PROBLEM TO SOLVE.
In the listing below, look for "true" and copy every line that has it.

DATA EXTRACT.
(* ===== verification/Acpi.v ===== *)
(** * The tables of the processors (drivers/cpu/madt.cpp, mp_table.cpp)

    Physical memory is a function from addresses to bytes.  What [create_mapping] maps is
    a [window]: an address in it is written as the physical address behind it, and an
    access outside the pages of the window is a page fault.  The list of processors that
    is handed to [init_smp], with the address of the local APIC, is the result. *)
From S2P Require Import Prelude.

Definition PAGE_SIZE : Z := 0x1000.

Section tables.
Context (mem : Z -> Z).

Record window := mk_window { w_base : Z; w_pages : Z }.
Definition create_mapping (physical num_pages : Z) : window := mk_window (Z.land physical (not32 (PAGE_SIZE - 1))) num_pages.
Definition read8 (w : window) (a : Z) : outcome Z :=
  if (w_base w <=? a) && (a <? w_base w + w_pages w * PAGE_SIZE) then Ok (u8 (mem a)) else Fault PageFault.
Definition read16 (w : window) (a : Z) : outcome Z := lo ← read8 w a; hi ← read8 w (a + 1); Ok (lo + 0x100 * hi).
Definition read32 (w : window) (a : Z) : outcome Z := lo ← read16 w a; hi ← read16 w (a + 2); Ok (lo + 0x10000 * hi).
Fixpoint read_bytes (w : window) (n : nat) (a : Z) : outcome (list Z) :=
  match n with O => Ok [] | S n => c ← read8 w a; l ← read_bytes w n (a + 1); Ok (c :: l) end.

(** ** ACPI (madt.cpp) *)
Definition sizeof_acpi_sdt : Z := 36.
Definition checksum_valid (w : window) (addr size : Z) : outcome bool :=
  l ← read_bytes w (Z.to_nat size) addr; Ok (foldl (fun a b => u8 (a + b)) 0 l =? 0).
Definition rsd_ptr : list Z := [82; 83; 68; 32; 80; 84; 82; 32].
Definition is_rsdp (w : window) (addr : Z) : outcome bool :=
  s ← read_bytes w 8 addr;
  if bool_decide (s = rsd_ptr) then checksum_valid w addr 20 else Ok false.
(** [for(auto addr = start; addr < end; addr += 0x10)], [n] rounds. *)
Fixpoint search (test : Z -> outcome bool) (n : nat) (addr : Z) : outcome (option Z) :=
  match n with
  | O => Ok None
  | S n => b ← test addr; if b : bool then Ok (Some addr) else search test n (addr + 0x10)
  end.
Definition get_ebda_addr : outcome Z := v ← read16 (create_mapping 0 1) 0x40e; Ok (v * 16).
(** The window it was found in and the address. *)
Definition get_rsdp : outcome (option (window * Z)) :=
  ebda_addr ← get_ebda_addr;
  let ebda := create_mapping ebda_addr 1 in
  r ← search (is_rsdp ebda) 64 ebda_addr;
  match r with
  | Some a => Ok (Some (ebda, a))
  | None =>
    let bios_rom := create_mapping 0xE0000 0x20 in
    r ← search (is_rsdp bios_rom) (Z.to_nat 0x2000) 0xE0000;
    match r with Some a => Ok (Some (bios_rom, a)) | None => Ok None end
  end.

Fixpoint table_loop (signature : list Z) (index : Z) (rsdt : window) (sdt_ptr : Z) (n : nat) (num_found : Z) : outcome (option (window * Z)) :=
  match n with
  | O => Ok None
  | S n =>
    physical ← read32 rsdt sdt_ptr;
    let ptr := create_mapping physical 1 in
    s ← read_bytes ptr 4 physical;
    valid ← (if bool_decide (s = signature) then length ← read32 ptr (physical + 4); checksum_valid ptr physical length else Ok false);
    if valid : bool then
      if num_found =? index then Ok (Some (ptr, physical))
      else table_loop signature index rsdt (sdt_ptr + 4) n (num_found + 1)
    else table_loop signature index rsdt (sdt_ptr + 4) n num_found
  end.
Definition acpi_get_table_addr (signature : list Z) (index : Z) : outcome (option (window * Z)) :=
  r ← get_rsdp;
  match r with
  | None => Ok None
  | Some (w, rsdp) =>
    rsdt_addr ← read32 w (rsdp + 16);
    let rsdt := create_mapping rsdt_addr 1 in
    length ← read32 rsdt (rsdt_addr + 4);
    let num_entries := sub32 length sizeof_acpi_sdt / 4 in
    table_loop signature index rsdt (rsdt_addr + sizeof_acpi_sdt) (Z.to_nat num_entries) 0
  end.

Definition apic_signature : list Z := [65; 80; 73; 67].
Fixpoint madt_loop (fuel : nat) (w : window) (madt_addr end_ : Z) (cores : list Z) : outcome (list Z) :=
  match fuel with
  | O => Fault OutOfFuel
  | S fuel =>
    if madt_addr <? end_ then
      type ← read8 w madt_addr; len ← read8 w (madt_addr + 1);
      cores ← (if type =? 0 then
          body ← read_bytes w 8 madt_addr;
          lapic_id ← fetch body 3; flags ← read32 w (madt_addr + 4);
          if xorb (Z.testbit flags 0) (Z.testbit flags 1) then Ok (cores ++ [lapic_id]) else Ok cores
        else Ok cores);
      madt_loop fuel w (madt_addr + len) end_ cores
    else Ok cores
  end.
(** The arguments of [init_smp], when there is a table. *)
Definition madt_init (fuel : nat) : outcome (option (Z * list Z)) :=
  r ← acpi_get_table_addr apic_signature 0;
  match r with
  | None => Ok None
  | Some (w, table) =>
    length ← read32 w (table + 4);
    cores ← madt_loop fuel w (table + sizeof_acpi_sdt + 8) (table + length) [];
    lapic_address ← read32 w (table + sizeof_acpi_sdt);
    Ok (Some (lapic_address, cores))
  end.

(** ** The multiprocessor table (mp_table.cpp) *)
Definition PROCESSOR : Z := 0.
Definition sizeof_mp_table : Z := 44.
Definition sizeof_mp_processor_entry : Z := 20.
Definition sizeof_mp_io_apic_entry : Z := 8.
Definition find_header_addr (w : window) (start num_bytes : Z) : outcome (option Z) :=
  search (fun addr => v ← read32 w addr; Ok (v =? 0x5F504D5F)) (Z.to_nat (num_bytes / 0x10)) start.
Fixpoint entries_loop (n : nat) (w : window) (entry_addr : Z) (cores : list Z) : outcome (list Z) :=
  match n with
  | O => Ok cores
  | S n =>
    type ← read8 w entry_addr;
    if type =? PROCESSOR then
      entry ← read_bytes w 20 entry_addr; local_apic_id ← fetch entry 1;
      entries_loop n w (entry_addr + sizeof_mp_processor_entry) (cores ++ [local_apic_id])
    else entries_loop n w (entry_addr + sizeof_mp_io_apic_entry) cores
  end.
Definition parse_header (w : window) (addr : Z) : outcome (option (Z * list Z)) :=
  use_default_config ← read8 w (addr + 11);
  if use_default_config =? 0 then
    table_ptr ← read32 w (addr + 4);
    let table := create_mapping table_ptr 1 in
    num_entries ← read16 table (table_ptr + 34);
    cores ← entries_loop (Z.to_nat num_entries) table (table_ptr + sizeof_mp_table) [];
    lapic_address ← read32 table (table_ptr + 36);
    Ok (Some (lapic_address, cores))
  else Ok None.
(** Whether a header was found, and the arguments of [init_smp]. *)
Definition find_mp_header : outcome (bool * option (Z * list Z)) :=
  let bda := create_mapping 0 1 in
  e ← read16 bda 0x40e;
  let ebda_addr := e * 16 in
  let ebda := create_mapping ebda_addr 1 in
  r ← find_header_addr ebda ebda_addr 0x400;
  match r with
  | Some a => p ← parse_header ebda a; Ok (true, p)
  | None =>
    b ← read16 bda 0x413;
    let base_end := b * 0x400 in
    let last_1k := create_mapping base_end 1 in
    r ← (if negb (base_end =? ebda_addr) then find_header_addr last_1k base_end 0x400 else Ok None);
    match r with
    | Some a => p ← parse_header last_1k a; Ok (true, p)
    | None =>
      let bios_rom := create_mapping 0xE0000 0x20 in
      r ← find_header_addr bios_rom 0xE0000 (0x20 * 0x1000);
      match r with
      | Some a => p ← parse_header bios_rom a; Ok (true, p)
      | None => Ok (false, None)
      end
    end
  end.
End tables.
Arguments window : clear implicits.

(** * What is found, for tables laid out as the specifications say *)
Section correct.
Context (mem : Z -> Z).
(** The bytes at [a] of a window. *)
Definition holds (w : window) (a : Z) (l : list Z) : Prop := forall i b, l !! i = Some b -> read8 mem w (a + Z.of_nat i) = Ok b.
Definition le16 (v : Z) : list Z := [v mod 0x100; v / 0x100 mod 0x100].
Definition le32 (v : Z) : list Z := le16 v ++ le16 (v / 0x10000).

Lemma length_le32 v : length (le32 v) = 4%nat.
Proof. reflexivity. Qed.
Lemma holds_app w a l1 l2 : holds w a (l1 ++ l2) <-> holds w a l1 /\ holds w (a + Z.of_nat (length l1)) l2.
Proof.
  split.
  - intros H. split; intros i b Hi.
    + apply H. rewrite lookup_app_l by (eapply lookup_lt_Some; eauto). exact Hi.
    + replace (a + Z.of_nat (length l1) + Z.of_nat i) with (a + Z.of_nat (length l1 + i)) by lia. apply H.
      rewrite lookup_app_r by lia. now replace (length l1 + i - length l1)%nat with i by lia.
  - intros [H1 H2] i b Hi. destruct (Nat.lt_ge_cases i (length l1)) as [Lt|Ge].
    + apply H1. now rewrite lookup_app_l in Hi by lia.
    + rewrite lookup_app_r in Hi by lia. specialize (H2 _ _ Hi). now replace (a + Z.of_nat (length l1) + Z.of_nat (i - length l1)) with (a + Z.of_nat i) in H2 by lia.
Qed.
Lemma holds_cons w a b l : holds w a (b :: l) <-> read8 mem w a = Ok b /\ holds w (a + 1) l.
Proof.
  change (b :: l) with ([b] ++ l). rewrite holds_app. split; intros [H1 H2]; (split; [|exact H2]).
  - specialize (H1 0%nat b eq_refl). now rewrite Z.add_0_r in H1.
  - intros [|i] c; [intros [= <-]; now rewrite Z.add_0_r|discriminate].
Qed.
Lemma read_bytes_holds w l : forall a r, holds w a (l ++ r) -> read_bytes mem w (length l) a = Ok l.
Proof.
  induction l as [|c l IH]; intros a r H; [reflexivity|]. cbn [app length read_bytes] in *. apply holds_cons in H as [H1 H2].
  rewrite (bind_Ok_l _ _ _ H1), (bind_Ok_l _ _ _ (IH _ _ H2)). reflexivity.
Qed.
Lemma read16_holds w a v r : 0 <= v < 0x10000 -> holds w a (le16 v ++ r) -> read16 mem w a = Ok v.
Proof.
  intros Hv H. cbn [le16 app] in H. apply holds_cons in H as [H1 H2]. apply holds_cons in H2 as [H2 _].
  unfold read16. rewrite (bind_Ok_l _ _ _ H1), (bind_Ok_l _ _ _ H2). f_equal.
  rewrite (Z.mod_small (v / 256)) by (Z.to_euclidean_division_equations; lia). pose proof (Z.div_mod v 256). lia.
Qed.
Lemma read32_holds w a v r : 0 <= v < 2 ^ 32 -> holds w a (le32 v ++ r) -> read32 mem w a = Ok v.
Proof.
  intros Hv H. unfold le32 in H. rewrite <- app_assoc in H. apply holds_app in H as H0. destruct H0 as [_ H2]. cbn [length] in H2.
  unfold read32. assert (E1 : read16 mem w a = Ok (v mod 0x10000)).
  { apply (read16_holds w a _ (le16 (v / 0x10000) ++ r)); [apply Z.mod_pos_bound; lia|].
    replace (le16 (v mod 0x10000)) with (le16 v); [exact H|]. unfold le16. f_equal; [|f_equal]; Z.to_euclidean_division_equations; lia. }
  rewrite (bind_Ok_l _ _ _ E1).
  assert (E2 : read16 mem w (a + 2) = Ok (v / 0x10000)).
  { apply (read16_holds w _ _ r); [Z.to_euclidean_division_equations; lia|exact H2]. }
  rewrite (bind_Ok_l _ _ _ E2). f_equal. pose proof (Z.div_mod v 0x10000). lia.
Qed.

RESULT BELOW.
  | Some a => p ← parse_header ebda a; Ok (true, p)
    | Some a => p ← parse_header last_1k a; Ok (true, p)
      | Some a => p ← parse_header bios_rom a; Ok (true, p)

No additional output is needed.